Hi everyone, it’s been a long time since I’ve been on stately homes. But my goodness, what a relief! Like an oasis in the desert. I chanced on this section of Mumsnet after I had just had my very premature first baby and got PND (2015). I think it was because of my childhood of neglect and emotional abuse due to two immature parents and my narcissistic mother.

I cut my mum off for years to protect me and my kids (2DS at the time) cut off from 2015-2019. I have a supportive husband and now a two year old daughter (2021).

I stupidly got back in touch with my mum when we moved back to the U.K. from Europe. Saw her infrequently, stayed in touch over WhatsApp. But her overt abuse has become much worse since my sister had a baby two weeks ago. I’ve been in touch a lot with my DSis to support her. I called my sister to tell her that it’s become worse (sister had the same upbringing but I’d say more abuse and is totally cut off from it, but depressed, eating disorder, addict on and off). She said she doesn’t know what I’m talking about. My brother is a hermit sort of person, living with a woman who hits him a lot. He doesn’t talk to anyone really.

When I write it down, it brings some clarity but I have been waking up in the night terrified out of nowhere, like I’m being hunted. I spent a long time being ok (when I cut her off or didn’t see her much at all). Now it’s like I’ve gone back to square one.

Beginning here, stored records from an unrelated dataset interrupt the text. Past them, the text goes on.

Lemma step_wait_inv snapshot trace s ev :
  wait_inv snapshot trace s →
  wait_inv snapshot (trace ++ [ev]) (step snapshot s ev).
Proof.
  intros I. destruct ev as [e0| |e0|]; simpl.
  - destruct I as [Hsy Hst Hseen Hgave Hres]. constructor; simpl; try done.
    + intros e. rewrite elem_of_union, elem_of_singleton, elem_of_app, Hsy.
      rewrite list_elem_of_singleton. split; intros [?|?]; simplify_eq; eauto.
    + rewrite Hst. symmetry. by apply elem_of_snoc_ne.
    + intros e He. by apply synced_before_stop_snoc, Hseen.
  - destruct I as [Hsy Hst Hseen Hgave Hres]. constructor; simpl; try done.
    + intros e. rewrite Hsy. symmetry. by apply elem_of_snoc_ne.
    + split; [intros _|done]. apply elem_of_app. right. by apply list_elem_of_singleton.
    + intros e He. by apply synced_before_stop_snoc, Hseen.
  - pose proof (wait_inv_silent snapshot trace (Observe e0) s
                  ltac:(done) ltac:(done) I) as I'.
    unfold observe. case_bool_decide as Hlook; [|done].
    destruct Hlook as (Hin & Hnone & Hrnone).
    destruct (stopped s) eqn:Hstopped; [|case_bool_decide as Hsynced; [|done]];
      destruct I' as [Hsy Hst Hseen Hgave Hres].
    + (* the signal has fired: the waiter gives up *)
      constructor; simpl; try done.
      * by rewrite <- Hst, Hstopped.
      * intros e. destruct (decide (e0 = e)) as [->|Hne];
          [by rewrite lookup_insert_eq|rewrite lookup_insert_ne by done; eauto].
      * intros Hr. congruence.
    + (* the entry is seen synced, no signal so far *)
      constructor; simpl; try done.
      * by rewrite <- Hst, Hstopped.
      * intros e. destruct (decide (e0 = e)) as [->|Hne];
          [|rewrite lookup_insert_ne by done; eauto].
        intros _. apply synced_before_stop_intro; [by apply Hsy|].
        rewrite <- Hst. congruence.
      * intros e. destruct (decide (e0 = e)) as [->|Hne];
          [by rewrite lookup_insert_eq|rewrite lookup_insert_ne by done].
        intros He. rewrite <- Hstopped. by eapply Hgave.
      * intros Hr. congruence.
  - pose proof (wait_inv_silent snapshot trace Join s
                  ltac:(done) ltac:(done) I) as I'.
    unfold join. destruct (result s) as [b|] eqn:Hr; [done|].
    destruct (stopped s) eqn:Hstopped.
    + destruct I' as [Hsy Hst Hseen Hgave Hres]. constructor; simpl; try done.
      by rewrite <- Hst, Hstopped.
    + destruct (forallb _ snapshot) eqn:Hdone; [|done].
      destruct I' as [Hsy Hst Hseen Hgave Hres]. constructor; simpl; try done.
      * by rewrite <- Hst, Hstopped.
      * intros e He. rewrite <- Hstopped. by eapply Hgave.
      * intros Hall. injection Hall as Hall. by apply forallb_seen.
Qed.

Lemma WaitForAllSynced_inv snapshot trace :
  wait_inv snapshot trace (WaitForAllSynced snapshot trace).
Proof.
  induction trace as [|ev trace IH] using rev_ind.
  - constructor; simpl; try done.
    + intros e. rewrite elem_of_empty, elem_of_nil. done.
    + rewrite elem_of_nil. split; [done|tauto].
  - rewrite WaitForAllSynced_snoc. by apply step_wait_inv.
Qed.

(** A waiter's look touches the verdicts only. *)
Lemma observe_frame snapshot e s :
  result (observe snapshot e s) = result s ∧
  stopped (observe snapshot e s) = stopped s ∧
  has_synced (observe snapshot e s) = has_synced s.
Proof. unfold observe. by repeat case_match. Qed.

(** Letting the waiters of the entries [es] look, when no signal has fired,
    every one of these entries has synced and the call has not returned. *)
Lemma looks_all_seen snapshot es s :
  stopped s = false →
  result s = None →
  (∀ e, e ∈ es → e ∈ snapshot ∧ e ∈ has_synced s) →
  (∀ e, verdicts s !! e = Some false → False) →
  let s' := foldl (step snapshot) s (Observe <$> es) in
  stopped s' = false ∧ result s' = None ∧
  (∀ e, verdicts s !! e = Some true → verdicts s' !! e = Some true) ∧
  (∀ e, e ∈ es → verdicts s' !! e = Some true).
Proof.
  revert s. induction es as [|e0 es IH]; intros s Hst Hr Hes Hno; simpl.
  - repeat split; try done. intros e He. by apply elem_of_nil in He.
  - destruct (Hes e0 ltac:(left)) as [Hin Hsynced].
    assert (stopped (observe snapshot e0 s) = false ∧
            result (observe snapshot e0 s) = None ∧
            has_synced (observe snapshot e0 s) = has_synced s ∧
            (∀ e, verdicts s !! e = Some true →
                  verdicts (observe snapshot e0 s) !! e = Some true) ∧
            verdicts (observe snapshot e0 s) !! e0 = Some true ∧
            (∀ e, verdicts (observe snapshot e0 s) !! e = Some false → False))
      as (Hst1 & Hr1 & Hsy1 & Hkeep1 & Hnew1 & Hno1).
    { unfold observe. case_bool_decide as Hlook.
      - rewrite Hst, bool_decide_true by done. simpl.
        destruct Hlook as (_ & Hnone & _).
        repeat split; try done.
        + intros e He. destruct (decide (e0 = e)) as [->|Hne];
            [congruence|by rewrite lookup_insert_ne].
        + by rewrite lookup_insert_eq.
        + intros e. destruct (decide (e0 = e)) as [->|Hne];
            [by rewrite lookup_insert_eq|rewrite lookup_insert_ne by done; eauto].
      - repeat split; try done.
        destruct (verdicts s !! e0) as [[|]|] eqn:Hv; [done|by destruct (Hno e0)|].
        destruct Hlook. done. }
    destruct (IH (observe snapshot e0 s) Hst1 Hr1) as (Hst' & Hr' & Hkeep' & Hall');
      [|done|].
    { intros e He. rewrite Hsy1. apply Hes. by right. }
    repeat split; try done.
    + intros e He. by apply Hkeep', Hkeep1.
    + intros e He. apply elem_of_cons in He as [->|He]; [by apply Hkeep'|by apply Hall'].
Qed.

(** As long as no signal has fired the call does not return false. *)
Lemma false_only_after_stop snapshot trace :
  StopClosed ∉ trace →
  result (WaitForAllSynced snapshot trace) ≠ Some false.
Proof.
  unfold WaitForAllSynced.
  induction trace as [|ev tr IH] using rev_ind; [done|].
  intros Hns. rewrite foldl_app. simpl.
  assert (StopClosed ∉ tr) as Hns'
    by (intros ?; apply Hns, elem_of_app; by left).
  specialize (IH Hns').
  pose proof (WaitForAllSynced_inv snapshot tr) as Itr.
  unfold WaitForAllSynced in Itr.
  set (st := foldl (step snapshot) init tr) in *.
  assert (stopped st = false) as Hstt.
  { destruct (stopped st) eqn:Hs; [|done]. by apply (wi_stopped _ _ _ Itr) in Hs. }
  destruct ev as [e0| |e0|]; simpl; try done.
  - by rewrite (proj1 (observe_frame snapshot e0 st)).
  - unfold join. destruct (result st) as [b|] eqn:Hrt; [congruence|].
    rewrite Hstt. destruct (forallb _ snapshot) eqn:Hdone; simpl; [|congruence].
    intros Hfalse. injection Hfalse as Hfalse.
    apply Bool.not_true_iff_false in Hfalse. apply Hfalse.
    apply forallb_forall. intros e He. apply bool_decide_eq_true.
    rewrite forallb_forall in Hdone. specialize (Hdone e He).
    apply bool_decide_eq_true in Hdone as [[|] Hv]; [done|].
    apply (wi_gave_up _ _ _ Itr) in Hv. congruence.
Qed.

(** C7, as the wait has it.  [WaitForAllSynced] returns true only if every
    entry of the snapshot reported synced before the cancellation signal
    fired; it does return true when every entry has synced, no signal has
    fired, and the waiters look and the caller joins before any signal;
    once the signal has fired the call returns at its next join; and if the
    signal fires before some entry has synced, the call never returns
    true, whatever syncs afterwards. *)
Theorem WaitForAllSynced_true_only_if_seen_before_stop snapshot trace :
  (result (WaitForAllSynced snapshot trace) = Some true →
   ∀ e, e ∈ snapshot → synced_before_stop e trace) ∧
  (StopClosed ∉ trace →
   (∀ e, e ∈ snapshot → EntrySynced e ∈ trace) →
   result (WaitForAllSynced snapshot (trace ++ (Observe <$> snapshot) ++ [Join]))
     = Some true) ∧
  (StopClosed ∈ trace →
   is_Some (result (WaitForAllSynced snapshot (trace ++ [Join]))) ∧
   ((∃ e, e ∈ snapshot ∧ ¬ synced_before_stop e trace) →
    ∀ later b,
      result (WaitForAllSynced snapshot (trace ++ later)) = Some b → b = false)).
Proof.
  pose proof (WaitForAllSynced_inv snapshot trace) as I.
  assert (∀ tr, result (WaitForAllSynced snapshot tr) = Some true →
                ∀ e, e ∈ snapshot → synced_before_stop e tr) as Htrue.
  { intros tr Hr e He. pose proof (WaitForAllSynced_inv snapshot tr) as Itr.
    apply (wi_seen _ _ _ Itr). by apply (wi_result _ _ _ Itr). }
  split; [by apply Htrue|split].
  - intros Hnostop Hall.
    assert (stopped (WaitForAllSynced snapshot trace) = false) as Hst.
    { destruct (stopped _) eqn:Hs; [|done]. by apply (wi_stopped _ _ _ I) in Hs. }
    assert (∀ e, verdicts (WaitForAllSynced snapshot trace) !! e = Some false → False)
      as Hno.
    { intros e He. apply (wi_gave_up _ _ _ I) in He. congruence. }
    unfold WaitForAllSynced in *. rewrite !foldl_app.
    set (s := foldl (step snapshot) init trace) in *.
    destruct (result s) as [[|]|] eqn:Hr.
    + assert (∀ es, result (foldl (step snapshot) s (Observe <$> es)) = Some true) as Hkeep.
      { intros es. induction es as [|e es IH] using rev_ind; [done|].
        rewrite fmap_app, foldl_app. simpl.
        by rewrite (proj1 (observe_frame snapshot e _)). }
      simpl. unfold join. by rewrite Hkeep.
    + exfalso. by apply (false_only_after_stop snapshot trace).
    + destruct (looks_all_seen snapshot snapshot s Hst Hr) as (Hst' & Hr' & _ & Hall').
      { intros e He. split; [done|]. apply (wi_synced _ _ _ I). by apply Hall. }
      { done. }
      simpl. unfold join. rewrite Hr', Hst'.
      assert (forallb (λ e, bool_decide
                (is_Some (verdicts (foldl (step snapshot) s (Observe <$> snapshot)) !! e)))
                snapshot = true) as ->.
      { apply forallb_forall. intros e He. apply bool_decide_eq_true.
        rewrite (Hall' e) by (by apply list_elem_of_In). eauto. }
      simpl. f_equal. apply forallb_forall. intros e He. apply bool_decide_eq_true.
      apply Hall'. by apply list_elem_of_In.
  - intros Hstop. split.
    + assert (stopped (WaitForAllSynced snapshot trace) = true) as Hst
        by (by apply (wi_stopped _ _ _ I)).
      rewrite WaitForAllSynced_snoc. simpl. unfold join.
      destruct (result (WaitForAllSynced snapshot trace)) as [b|] eqn:Hr.
      * rewrite Hr. eauto.
      * rewrite Hst. simpl. eauto.
    + intros (e & He & Hnot) later b Hr.
      destruct b; [|done]. destruct Hnot.
      apply (synced_before_stop_later e trace later Hstop). by apply Htrue.
Qed.

(** C7, as stated, fails: the one registered entry reports synced before
    the cancellation signal fires, yet the waiter only gets to look after
    the signal, and the call returns false. *)
Lemma WaitForAllSynced_false_though_synced_first :
  synced_before_stop 0 late_look ∧
  result (WaitForAllSynced [0%nat] late_look) = Some false.
Proof.
  split; [|vm_compute; reflexivity].
  exists [], [StopClosed; Observe 0%nat; Join]. split; [reflexivity|].
  apply not_elem_of_nil.
Qed.

Lemma WaitForAllSynced_true_only_if_seen_before_stop_witness :
  result (WaitForAllSynced [0; 1]%nat all_seen) = Some true ∧
  ∀ e, e ∈ [0; 1]%nat → synced_before_stop e all_seen.
Proof.
  assert (result (WaitForAllSynced [0; 1]%nat all_seen) = Some true) as Hr
    by (vm_compute; reflexivity).
  split; [exact Hr|].
  exact (proj1 (WaitForAllSynced_true_only_if_seen_before_stop [0; 1]%nat all_seen) Hr).
Defined.

End SyncWaitProperties.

I had so much therapy and brought lots of good things into my life in all those years since 2015, but it really makes me doubt myself and feel really doubtful of myself. Probably gaslit. Also doubtful of my ability to stay in touch with my innocent little nephew (sister’s baby).

somehow I think I should be the bigger soul who can talk to her and convince everyone. But I’m a bus mum of three young kids! Certainly my sister thinks I’m stupid.

Thanks for any support or advice. It’d be much appreciated. Thanks for still continuing to hold the flag for us survivors.